# Converting Text captions to audio files for cat images

In [None]:
# Downloading zip file for dataset
!wget http://images.cocodataset.org/annotations/annotations_trainval2017.zip 

In [None]:
# Unzipping downloaded file
!unzip annotations_trainval2017.zip -d annotations_trainval2017

In [None]:
# Installing and importing required libraries
!pip install pycocotools
# Installing google text-to-speech
!pip install gtts
%matplotlib inline
from pycocotools.coco import COCO
import time
from gtts import gTTS #Import Google Text to Speech
from IPython.display import Audio, clear_output #Import Audio method from IPython's Display Class

In [None]:
dataDir='annotations_trainval2017' #Directory for data
dataType='train2017'
annFile='{}/annotations/instances_{}.json'.format(dataDir,dataType) #Annotations file

In [None]:
# initialize COCO api for instance annotations
coco=COCO(annFile)

In [None]:
# display COCO categories and supercategories
cats = coco.loadCats(coco.getCatIds())
nms=[cat['name'] for cat in cats]
print('COCO categories: \n{}\n'.format(' '.join(nms)))

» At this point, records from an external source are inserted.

(** * A shallow embedding of the production-floor server (src/server.py)

    The server keeps its whole state in module-level Python objects
    ([SUBMISSION_LOG], [DOWNTIME_LOG], [SCRAP_LOG], [MACHINE_PLANS],
    [MACHINE_PLAN_QUEUES], [MACHINE_PLAN_HISTORY], [SID_TO_MACHINE]) and
    every handler runs to completion against them.  A handler is embedded
    as a pure function from the request and the state before to the state
    after and the list of messages it emits, in emission order.

    Dictionaries keyed by machine name or connection id are [gmap]s; a
    dictionary literal sent to a client is an association list in the
    order of the literal; JSON objects received from a client are maps
    from field name to string.  Writing to disk ([save_*]) does not change
    the in-memory state and is left out. *)

From Stdlib Require Import ZArith QArith Lia Sorted Ascii String.
From stdpp Require Import gmap strings list fin_maps pretty.

Open Scope string_scope.

(** ** Python values *)

(** The values that appear in the dictionaries the server builds for the
    dashboard: [None], a string, an integer default and a float default. *)
Inductive pyval :=
  | PyNone
  | PyStr (s : string)
  | PyInt (z : Z)
  | PyFloat (q : Q).

(** Truthiness of [d.get(k)] for a dictionary of strings: [None] and the
    empty string are false. *)
Definition truthy (o : option string) : bool :=
  match o with
  | Some s => bool_decide (s ≠ "")
  | None => false
  end.

(** [a or b] on the results of two [.get] calls. *)
Definition py_or (a b : option string) : option string :=
  if truthy a then a else b.


Definition get_default (d : gmap string string) (k : string) (dflt : pyval) : pyval :=
  match d !! k with Some s => PyStr s | None => dflt end.

Definition of_option (o : option string) : pyval :=
  match o with Some s => PyStr s | None => PyNone end.

(** Lookup in a dictionary literal. *)
Fixpoint assoc (k : string) (d : list (string * pyval)) : option pyval :=
  match d with
  | [] => None
  | (k', v) :: rest => if String.eqb k k' then Some v else assoc k rest
  end.

(** ** datetime *)

(** A naive [datetime.datetime]: what [strptime] with the two formats of
    the server, [datetime.now()] and [datetime.utcnow()] return.
    [fromisoformat] can also return an aware one, see [stamp] below. *)
Record datetime := DateTime {
  year : Z;
  month : Z;
  day : Z;
  hour : Z;
  minute : Z;
  second : Z;
  microsecond : Z
}.

(** [dt.date()] *)
Definition date (dt : datetime) : Z * Z * Z := (year dt, month dt, day dt).

Definition is_leap (y : Z) : bool :=
  ((y mod 4 =? 0) && (negb (y mod 100 =? 0) || (y mod 400 =? 0)))%Z.

Definition days_in_month (y m : Z) : Z :=
  (if (m =? 2) then (if is_leap y then 29 else 28)
   else if (m =? 4) || (m =? 6) || (m =? 9) || (m =? 11) then 30
   else 31)%Z.

(** Days in the months before month [m] of a common year. *)
Definition DAYS_BEFORE_MONTH (m : Z) : Z :=
  (if m =? 1 then 0 else if m =? 2 then 31 else if m =? 3 then 59
   else if m =? 4 then 90 else if m =? 5 then 120 else if m =? 6 then 151
   else if m =? 7 then 181 else if m =? 8 then 212 else if m =? 9 then 243
   else if m =? 10 then 273 else if m =? 11 then 304 else 334)%Z.

Definition days_before_year (y : Z) : Z :=
  (let y1 := y - 1 in y1 * 365 + y1 / 4 - y1 / 100 + y1 / 400)%Z.

Definition days_before_month (y m : Z) : Z :=
  (DAYS_BEFORE_MONTH m + (if (2 <? m) && is_leap y then 1 else 0))%Z.

(** [dt.toordinal()] *)
Definition toordinal (dt : datetime) : Z :=
  (days_before_year (year dt) + days_before_month (year dt) (month dt) + day dt)%Z.

(** What the [datetime] constructor accepts. *)
Definition valid_datetime (dt : datetime) : bool :=
  ((1 <=? year dt) && (year dt <=? 9999) &&
   (1 <=? month dt) && (month dt <=? 12) &&
   (1 <=? day dt) && (day dt <=? days_in_month (year dt) (month dt)) &&
   (0 <=? hour dt) && (hour dt <? 24) &&
   (0 <=? minute dt) && (minute dt <? 60) &&
   (0 <=? second dt) && (second dt <? 60) &&
   (0 <=? microsecond dt) && (microsecond dt <? 1000000))%Z.

(** Comparison of two naive datetimes is the comparison of the tuples
    [(year, month, day, hour, minute, second, microsecond)]. *)
Definition dt_tuple (dt : datetime) : list Z :=
  [year dt; month dt; day dt; hour dt; minute dt; second dt; microsecond dt].

Fixpoint tuple_ltb (a b : list Z) : bool :=
  match a, b with
  | x :: a', y :: b' => (x <? y)%Z || ((x =? y)%Z && tuple_ltb a' b')
  | [], _ :: _ => true
  | _, [] => false
  end.

Definition dt_ltb (a b : datetime) : bool := tuple_ltb (dt_tuple a) (dt_tuple b).

(** [a - b] as a [timedelta], kept exactly, in microseconds. *)
Definition dt_sub (a b : datetime) : Z :=
  (let days := toordinal a - toordinal b in
   let secs := (second a + minute a * 60 + hour a * 3600)
               - (second b + minute b * 60 + hour b * 3600) in
   (days * 86400 + secs) * 1000000 + (microsecond a - microsecond b))%Z.

(** [td.total_seconds() / 3600], kept as the exact rational; the float the
    server stores is this number rounded, with the same sign. *)
Definition total_hours_of (td : Z) : Q := Qmake td 3600000000.

(** *** Naive and aware

    [datetime.fromisoformat] returns a naive datetime for a string without
    a UTC offset and an aware one, with a fixed-offset [tzinfo], for a
    string that ends in an offset such as [+05:30].  A [stamp] is either
    of the two: the fields as they are written, and what [utcoffset()]
    returns, in microseconds. *)
Record stamp := Stamp {
  wall : datetime;
  utcoffset : option Z
}.

Definition is_aware (s : stamp) : bool :=
  match utcoffset s with Some _ => true | None => false end.

(** The offset of a [timezone] lies strictly between -24 and 24 hours. *)
Definition valid_stamp (s : stamp) : bool :=
  valid_datetime (wall s) &&
  match utcoffset s with
  | Some o => ((-86400000000 <? o) && (o <? 86400000000))%Z
  | None => true
  end.

(** [a - b]: the difference of the fields for two naive datetimes, that
    difference less the difference of the offsets for two aware ones (so
    the time between the two instants), and a [TypeError], here [None],
    for a naive and an aware one. *)
Definition stamp_sub (a b : stamp) : option Z :=
  match utcoffset a, utcoffset b with
  | None, None => Some (dt_sub (wall a) (wall b))
  | Some myoff, Some otoff => Some (dt_sub (wall a) (wall b) + otoff - myoff)%Z
  | _, _ => None
  end.

(** [a < b]: the comparison of the fields for two naive datetimes; for two
    aware ones with different offsets Python takes the sign of [a - b],
    and with the same offset it compares the fields, which for well-formed
    datetimes is that sign again ([stamp_ltb_same_offset] below); a naive
    and an aware one do not compare: [TypeError], here [None]. *)
Definition stamp_ltb (a b : stamp) : option bool :=
  match utcoffset a, utcoffset b with
  | None, None => Some (dt_ltb (wall a) (wall b))
  | Some myoff, Some otoff => Some (dt_sub (wall a) (wall b) + otoff - myoff <? 0)%Z
  | _, _ => None
  end.

(** The functions of Python's [datetime] library that parse and print.
    They are a collaborator of the server, so the server is embedded over
    any implementation that only ever returns well-formed datetimes.
    [strptime] is only called with formats that have no [%z], so what it
    returns is naive; [strftime] is only called with formats that print
    fields, and [isoformat] only on readings of the clock. *)
Class DatetimeLib := {
  strptime : string → string → option datetime;
  fromisoformat : string → option stamp;
  strftime : datetime → string → string;
  isoformat : datetime → string;
  strptime_valid : ∀ s fmt dt, strptime s fmt = Some dt → valid_datetime dt = true;
  fromisoformat_valid : ∀ s t, fromisoformat s = Some t → valid_stamp t = true
}.

(** ** The data the server stores *)

(** One line of a plan: the cells of a sheet row, all strings
    ([df.fillna('').astype(str)]), plus [line_id] and [status]. *)
Abbreviation row := (gmap string string).
Abbreviation plan := (list (gmap string string)).

(** An element of [MACHINE_PLAN_HISTORY[m]]. *)
Record archive := Archive {
  archived_at : string;
  archived_plan : plan
}.

(** An element of [SUBMISSION_LOG]: the submitted object, whose
    ['datetime'] key [handle_submit_output] has set to a [datetime]. *)
Record entry := Entry {
  e_fields : gmap string string;
  e_datetime : datetime
}.

(** An element of [DOWNTIME_LOG], as built by [handle_submit_downtime]. *)
Record downtime_entry := Downtime {
  start_time : stamp;
  end_time : stamp;
  total_hours : Q;
  worker_name : pyval;
  shift : pyval;
  machine_name : pyval;
  fg_part_no : pyval;
  cable_id : pyval;
  reason : pyval;
  t1_apl_no : pyval;
  t2_apl_no : pyval
}.

Record State := mkState {
  SUBMISSION_LOG : list entry;
  DOWNTIME_LOG : list downtime_entry;
  SCRAP_LOG : list (gmap string string);
  MACHINE_PLANS : gmap string plan;
  MACHINE_PLAN_QUEUES : gmap string (list plan);
  MACHINE_PLAN_HISTORY : gmap string (list archive);
  SID_TO_MACHINE : gmap string string
}.

(** The state of a server started without any saved file. *)
Definition initial_state : State :=
  mkState [] [] [] ∅ ∅ ∅ ∅.

(** ** What the server emits *)

Inductive payload :=
  | P_dashboard (log : list (list (string * pyval)))
                (downtime_log : list downtime_entry)
  | P_online (onlineMachines : gset string)
  | P_confirm (success : bool) (machineName : option string) (why : option string)
  | P_plan (p : plan) (machineName : string)
  | P_count (count : nat) (machineName : string)
  | P_history (history : list archive) (machineName : string)
  | P_failed (why : string) (machineName : string)
  | P_scrap (data : gmap string string).

(** [socketio.emit(event, payload, room=...)]; no room is a broadcast to
    every connected client. *)
Record emit := Emit {
  event : string;
  body : payload;
  room : option string
}.

(** The reply of an HTTP route. *)
Record response := Response {
  message : string;
  code : nat
}.

(** ** The handlers *)

Section Server.
Context `{DatetimeLib}.

(** [with_plans], [with_queues], ... write one of the module-level
    objects and leave the others as they are. *)
Definition with_plans (v : gmap string plan) (st : State) : State :=
  mkState (SUBMISSION_LOG st) (DOWNTIME_LOG st) (SCRAP_LOG st) v
          (MACHINE_PLAN_QUEUES st) (MACHINE_PLAN_HISTORY st) (SID_TO_MACHINE st).

Definition with_queues (v : gmap string (list plan)) (st : State) : State :=
  mkState (SUBMISSION_LOG st) (DOWNTIME_LOG st) (SCRAP_LOG st) (MACHINE_PLANS st)
          v (MACHINE_PLAN_HISTORY st) (SID_TO_MACHINE st).

Definition with_history (v : gmap string (list archive)) (st : State) : State :=
  mkState (SUBMISSION_LOG st) (DOWNTIME_LOG st) (SCRAP_LOG st) (MACHINE_PLANS st)
          (MACHINE_PLAN_QUEUES st) v (SID_TO_MACHINE st).

Definition with_sids (v : gmap string string) (st : State) : State :=
  mkState (SUBMISSION_LOG st) (DOWNTIME_LOG st) (SCRAP_LOG st) (MACHINE_PLANS st)
          (MACHINE_PLAN_QUEUES st) (MACHINE_PLAN_HISTORY st) v.

Definition with_submissions (v : list entry) (st : State) : State :=
  mkState v (DOWNTIME_LOG st) (SCRAP_LOG st) (MACHINE_PLANS st)
          (MACHINE_PLAN_QUEUES st) (MACHINE_PLAN_HISTORY st) (SID_TO_MACHINE st).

nms = set([cat['supercategory'] for cat in cats])
print('COCO supercategories: \n{}'.format(' '.join(nms)))

In [None]:
# For cats
our_categories = ['cat']
imgIds = []
for cat_name in our_categories:
  # get all images containing given categories
  catIds = coco.getCatIds(catNms=cat_name)
  imgIds += coco.getImgIds(catIds=catIds)

imgIds = list(set(imgIds))
imgs = coco.loadImgs(imgIds)

In [None]:
# initialize COCO api for caption annotations
annFile = '{}/annotations/captions_{}.json'.format(dataDir,dataType)
coco_caps=COCO(annFile)

In [None]:
# Making directory to store audio files
!mkdir DLProjSpeechAnnotationsCats

In [None]:

count = 0

for img in imgs:
    annIds = coco_caps.getAnnIds(imgIds = img['id'])
    captions = coco_caps.loadAnns(annIds)[0:5]
    clear_output(wait = True)
    print(count+1, " / ", len(imgs))
    time.sleep(10)
    for i in range(len(captions)):
      caption = captions[i]['caption'] # Getting text caption
      tts = gTTS(caption, slow = True) # Converting text caption to speech with slow set to True
      save_file_name = './DLProjSpeechAnnotationsCats/' + img['file_name'][:-4] + '_' + str(i) + '.wav' 
      tts.save(save_file_name)# Saving the audio file
    count += 1

In [None]:
# Zipping the folder
!zip -r "DLProjSpeechAnnotationsCats.zip" "DLProjSpeechAnnotationsCats" 

In [None]:
# Getting download link to avoid crashing the notebook by browsing output directory
import os
os.chdir(r'/kaggle/working')
from IPython.display import FileLink
FileLink(r'DLProjSpeechAnnotationsDogs.zip')